**Problem**
Having read the records, set them all down exactly as they appear.

Dataset entries:
>>>>>
(** A call passes the preflight test, the parse, the destructuring and the
  [user_id] guard, and reaches the chain of comparisons on [action]. *)
Lemma serve_calls (req : request) (a u : string) (now : time) (w : world) :
  calls req a u ->
  serve req now w =
  try_catch
    (if strict_eq_str (Some (JStr a)) "request_deletion" then
       request_deletion (Some (JStr u)) now
     else if strict_eq_str (Some (JStr a)) "cancel_deletion" then
       cancel_deletion (Some (JStr u)) now
     else if strict_eq_str (Some (JStr a)) "get_status" then
       get_status (Some (JStr u))
     else
       ret (json_response 400
              (ErrorBody
                 "Invalid action. Use: request_deletion, cancel_deletion, or get_status")))
    on_error w.
Proof.
  intros (Hm & Hu & v & Hb & Ha & Hid).
  unfold serve. apply String.eqb_neq in Hm. rewrite Hm.
  unfold try_catch, dispatch, bind, req_json. rewrite Hb.
  unfold ret at 1.
  destruct v; try discriminate Ha.
  unfold destructure, ret at 1. rewrite Ha, Hid.
  apply String.eqb_neq in Hu.
  unfold truthy. rewrite Hu. reflexivity.
Qed.

Lemma invoke_request_deletion (req : request) (u : string) (now : time)
    (w : world) :
  calls req "request_deletion" u ->
  invoke req now w =
  match try_catch (request_deletion (Some (JStr u)) now) on_error w with
  | (Return r, w') => (r, w')
  | (Throw _, w') => (mkResponse 500 [] None, w')
  end.
Proof. intros H. unfold invoke. rewrite (serve_calls req _ u now w H). reflexivity. Qed.

Lemma invoke_cancel_deletion (req : request) (u : string) (now : time)
    (w : world) :
  calls req "cancel_deletion" u ->
  invoke req now w =
  match try_catch (cancel_deletion (Some (JStr u)) now) on_error w with
  | (Return r, w') => (r, w')
  | (Throw _, w') => (mkResponse 500 [] None, w')
  end.
Proof. intros H. unfold invoke. rewrite (serve_calls req _ u now w H). reflexivity. Qed.

Lemma invoke_get_status (req : request) (u : string) (now : time)
    (w : world) :
  calls req "get_status" u ->
  invoke req now w =
  match try_catch (get_status (Some (JStr u))) on_error w with
  | (Return r, w') => (r, w')
  | (Throw _, w') => (mkResponse 500 [] None, w')
  end.
Proof. intros H. unfold invoke. rewrite (serve_calls req _ u now w H). reflexivity. Qed.

(** *** What each branch does, by the number of pending rows of the user *)

Lemma request_deletion_absent (u : string) (now : time) (w : world) :
  matching u pending (rows w) = [] ->
  let r := mkRow (fresh_id (rows w)) u pending (now + 259200000)%Z None in
  request_deletion (Some (JStr u)) now w =
  (Return (json_response 200 (SuccessBody "Account deletion scheduled" r)),
   mkWorld (rows w ++ [r])
           (trace w ++ [Select (Some (JStr u)) pending]
                   ++ [Insert (Some (JStr u))])).
Proof.
  intros E r. unfold request_deletion, eq_value, substitute, bind, await,
    select_maybeSingle; cbn [to_text ToString]; unfold ret at 1.
  rewrite E. unfold insert_single, log, ret. simpl.
  rewrite three_days_later, <- app_assoc. reflexivity.
Qed.

Lemma request_deletion_present (u : string) (now : time) (w : world)
    (r : row) :
  matching u pending (rows w) = [r] ->
  request_deletion (Some (JStr u)) now w =
  (Return (json_response 400
             (ConflictBody "A deletion request is already pending" r)),
   log (Select (Some (JStr u)) pending) w).
Proof.
  intros E. unfold request_deletion, eq_value, substitute, bind, await,
    select_maybeSingle; cbn [to_text ToString]; unfold ret at 1.
  rewrite E. reflexivity.
Qed.

Lemma cancel_deletion_present (u : string) (now : time) (w : world)
    (r : row) :
  matching u pending (rows w) = [r] ->
  cancel_deletion (Some (JStr u)) now w =
  (Return (json_response 200
             (SuccessBody "Account deletion cancelled" (set_cancelled now r))),
   mkWorld (map (fun x => if matches u pending x
                          then set_cancelled now x else x) (rows w))
           (trace w ++ [Update (Some (JStr u)) pending])).
Proof.
  intros E. unfold cancel_deletion, eq_value, substitute, bind, await,
    update_single; cbn [to_text ToString]; unfold ret at 1.
  rewrite E. reflexivity.
Qed.

Lemma cancel_deletion_absent (u : string) (now : time) (w : world) :
  matching u pending (rows w) = [] ->
  cancel_deletion (Some (JStr u)) now w =
  (Return (json_response 404 (ErrorBody "No pending deletion request found")),
   log (Update (Some (JStr u)) pending) w).
Proof.
  intros E. unfold cancel_deletion, eq_value, substitute, bind, await,
    update_single; cbn [to_text ToString]; unfold ret at 1.
  rewrite E. reflexivity.
Qed.

Lemma get_status_at_most_one (u : string) (w : world) :
  (List.length (matching u pending (rows w)) <= 1)%nat ->
  get_status (Some (JStr u)) w =
  (Return (json_response 200
             (StatusBody (match hd_error (matching u pending (rows w)) with
                          | Some _ => true
                          | None => false
                          end)
                         (hd_error (matching u pending (rows w))))),
   log (Select (Some (JStr u)) pending) w).
Proof.
  intros L. unfold get_status, eq_value, substitute, bind, await,
    select_maybeSingle; cbn [to_text ToString]; unfold ret at 1.
  destruct (matching u pending (rows w)) as [|a [|b l]]; simpl in *;
    try reflexivity; lia.
Qed.

(** *** Cancelling the pending rows of one user *)

Lemma cancel_map_split (u : string) (now : time) (l1 l2 : table) (r : row) :
  matching u pending l1 = [] -> matching u pending l2 = [] ->
  matches u pending r = true ->
  map (fun x => if matches u pending x then set_cancelled now x else x)
      (l1 ++ r :: l2)
  = l1 ++ set_cancelled now r :: l2.
Proof.
  intros E1 E2 Hr.
  assert (Id : forall l, matching u pending l = [] ->
                 map (fun x => if matches u pending x
                               then set_cancelled now x else x) l = l).
  { induction l as [|a l IH]; simpl; intros E; [reflexivity|].
    destruct (matches u pending a) eqn:Ma; [discriminate|].
    rewrite (IH E). reflexivity. }
  rewrite map_app. simpl. rewrite Hr, (Id l1 E1), (Id l2 E2). reflexivity.
Qed.

Lemma matching_after_cancel (u v : string) (now : time) (t : table) :
  matching v pending
    (map (fun x => if matches u pending x then set_cancelled now x else x) t)
  = if String.eqb v u then [] else matching v pending t.
Proof.
  unfold matching. induction t as [|a t IH]; simpl.
  - destruct (String.eqb v u); reflexivity.
  - destruct (matches u pending a) eqn:Ma.
    + assert (C : matches v pending (set_cancelled now a) = false)
        by (unfold matches; simpl; apply andb_false_r).
      rewrite C, IH.
      destruct (String.eqb v u) eqn:Evu; [reflexivity|].
      apply matches_spec in Ma. destruct Ma as (Hu & Hs).
      unfold matches. rewrite Hu, (String.eqb_sym u v), Evu. reflexivity.
    + rewrite IH.
      destruct (String.eqb v u) eqn:Evu; [|reflexivity].
      apply String.eqb_eq in Evu. subst v. rewrite Ma. reflexivity.
Qed.


Lemma fresh_id_new (t : table) (x : row) : In x t -> id x <> fresh_id t.
Proof.
  intros Hin. unfold fresh_id.
  assert (H : Forall (fun k => k <= list_max (map id t)) (map id t))
    by (apply list_max_le; lia).
  rewrite Forall_forall in H. specialize (H (id x) (in_map id t x Hin)). lia.
Qed.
<<<<<
**Exercise response**
(** A call passes the preflight test, the parse, the destructuring and the
  [user_id] guard, and reaches the chain of comparisons on [action]. *)
Lemma serve_calls (req : request) (a u : string) (now : time) (w : world) :
  calls req a u ->
  serve req now w =
  try_catch
    (if strict_eq_str (Some (JStr a)) "request_deletion" then
       request_deletion (Some (JStr u)) now
     else if strict_eq_str (Some (JStr a)) "cancel_deletion" then
       cancel_deletion (Some (JStr u)) now
     else if strict_eq_str (Some (JStr a)) "get_status" then
       get_status (Some (JStr u))
     else
       ret (json_response 400
              (ErrorBody
                 "Invalid action. Use: request_deletion, cancel_deletion, or get_status")))
    on_error w.
Proof.
  intros (Hm & Hu & v & Hb & Ha & Hid).
  unfold serve. apply String.eqb_neq in Hm. rewrite Hm.
  unfold try_catch, dispatch, bind, req_json. rewrite Hb.
  unfold ret at 1.
  destruct v; try discriminate Ha.
  unfold destructure, ret at 1. rewrite Ha, Hid.
  apply String.eqb_neq in Hu.
  unfold truthy. rewrite Hu. reflexivity.
Qed.

Lemma invoke_request_deletion (req : request) (u : string) (now : time)
    (w : world) :
  calls req "request_deletion" u ->
  invoke req now w =
  match try_catch (request_deletion (Some (JStr u)) now) on_error w with
  | (Return r, w') => (r, w')
  | (Throw _, w') => (mkResponse 500 [] None, w')
  end.
Proof. intros H. unfold invoke. rewrite (serve_calls req _ u now w H). reflexivity. Qed.

Lemma invoke_cancel_deletion (req : request) (u : string) (now : time)
    (w : world) :
  calls req "cancel_deletion" u ->
  invoke req now w =
  match try_catch (cancel_deletion (Some (JStr u)) now) on_error w with
  | (Return r, w') => (r, w')
  | (Throw _, w') => (mkResponse 500 [] None, w')
  end.
Proof. intros H. unfold invoke. rewrite (serve_calls req _ u now w H). reflexivity. Qed.

Lemma invoke_get_status (req : request) (u : string) (now : time)
    (w : world) :
  calls req "get_status" u ->
  invoke req now w =
  match try_catch (get_status (Some (JStr u))) on_error w with
  | (Return r, w') => (r, w')
  | (Throw _, w') => (mkResponse 500 [] None, w')
  end.
Proof. intros H. unfold invoke. rewrite (serve_calls req _ u now w H). reflexivity. Qed.

(** *** What each branch does, by the number of pending rows of the user *)

Lemma request_deletion_absent (u : string) (now : time) (w : world) :
  matching u pending (rows w) = [] ->
  let r := mkRow (fresh_id (rows w)) u pending (now + 259200000)%Z None in
  request_deletion (Some (JStr u)) now w =
  (Return (json_response 200 (SuccessBody "Account deletion scheduled" r)),
   mkWorld (rows w ++ [r])
           (trace w ++ [Select (Some (JStr u)) pending]
                   ++ [Insert (Some (JStr u))])).
Proof.
  intros E r. unfold request_deletion, eq_value, substitute, bind, await,
    select_maybeSingle; cbn [to_text ToString]; unfold ret at 1.
  rewrite E. unfold insert_single, log, ret. simpl.
  rewrite three_days_later, <- app_assoc. reflexivity.
Qed.

Lemma request_deletion_present (u : string) (now : time) (w : world)
    (r : row) :
  matching u pending (rows w) = [r] ->
  request_deletion (Some (JStr u)) now w =
  (Return (json_response 400
             (ConflictBody "A deletion request is already pending" r)),
   log (Select (Some (JStr u)) pending) w).
Proof.
  intros E. unfold request_deletion, eq_value, substitute, bind, await,
    select_maybeSingle; cbn [to_text ToString]; unfold ret at 1.
  rewrite E. reflexivity.
Qed.

Lemma cancel_deletion_present (u : string) (now : time) (w : world)
    (r : row) :
  matching u pending (rows w) = [r] ->
  cancel_deletion (Some (JStr u)) now w =
  (Return (json_response 200
             (SuccessBody "Account deletion cancelled" (set_cancelled now r))),
   mkWorld (map (fun x => if matches u pending x
                          then set_cancelled now x else x) (rows w))
           (trace w ++ [Update (Some (JStr u)) pending])).
Proof.
  intros E. unfold cancel_deletion, eq_value, substitute, bind, await,
    update_single; cbn [to_text ToString]; unfold ret at 1.
  rewrite E. reflexivity.
Qed.

Lemma cancel_deletion_absent (u : string) (now : time) (w : world) :
  matching u pending (rows w) = [] ->
  cancel_deletion (Some (JStr u)) now w =
  (Return (json_response 404 (ErrorBody "No pending deletion request found")),
   log (Update (Some (JStr u)) pending) w).
Proof.
  intros E. unfold cancel_deletion, eq_value, substitute, bind, await,
    update_single; cbn [to_text ToString]; unfold ret at 1.
  rewrite E. reflexivity.
Qed.

Lemma get_status_at_most_one (u : string) (w : world) :
  (List.length (matching u pending (rows w)) <= 1)%nat ->
  get_status (Some (JStr u)) w =
  (Return (json_response 200
             (StatusBody (match hd_error (matching u pending (rows w)) with
                          | Some _ => true
                          | None => false
                          end)
                         (hd_error (matching u pending (rows w))))),
   log (Select (Some (JStr u)) pending) w).
Proof.
  intros L. unfold get_status, eq_value, substitute, bind, await,
    select_maybeSingle; cbn [to_text ToString]; unfold ret at 1.
  destruct (matching u pending (rows w)) as [|a [|b l]]; simpl in *;
    try reflexivity; lia.
Qed.

(** *** Cancelling the pending rows of one user *)

Lemma cancel_map_split (u : string) (now : time) (l1 l2 : table) (r : row) :
  matching u pending l1 = [] -> matching u pending l2 = [] ->
  matches u pending r = true ->
  map (fun x => if matches u pending x then set_cancelled now x else x)
      (l1 ++ r :: l2)
  = l1 ++ set_cancelled now r :: l2.
Proof.
  intros E1 E2 Hr.
  assert (Id : forall l, matching u pending l = [] ->
                 map (fun x => if matches u pending x
                               then set_cancelled now x else x) l = l).
  { induction l as [|a l IH]; simpl; intros E; [reflexivity|].
    destruct (matches u pending a) eqn:Ma; [discriminate|].
    rewrite (IH E). reflexivity. }
  rewrite map_app. simpl. rewrite Hr, (Id l1 E1), (Id l2 E2). reflexivity.
Qed.

Lemma matching_after_cancel (u v : string) (now : time) (t : table) :
  matching v pending
    (map (fun x => if matches u pending x then set_cancelled now x else x) t)
  = if String.eqb v u then [] else matching v pending t.
Proof.
  unfold matching. induction t as [|a t IH]; simpl.
  - destruct (String.eqb v u); reflexivity.
  - destruct (matches u pending a) eqn:Ma.
    + assert (C : matches v pending (set_cancelled now a) = false)
        by (unfold matches; simpl; apply andb_false_r).
      rewrite C, IH.
      destruct (String.eqb v u) eqn:Evu; [reflexivity|].
      apply matches_spec in Ma. destruct Ma as (Hu & Hs).
      unfold matches. rewrite Hu, (String.eqb_sym u v), Evu. reflexivity.
    + rewrite IH.
      destruct (String.eqb v u) eqn:Evu; [|reflexivity].
      apply String.eqb_eq in Evu. subst v. rewrite Ma. reflexivity.
Qed.


Lemma fresh_id_new (t : table) (x : row) : In x t -> id x <> fresh_id t.
Proof.
  intros Hin. unfold fresh_id.
  assert (H : Forall (fun k => k <= list_max (map id t)) (map id t))
    by (apply list_max_le; lia).
  rewrite Forall_forall in H. specialize (H (id x) (in_map id t x Hin)). lia.
Qed.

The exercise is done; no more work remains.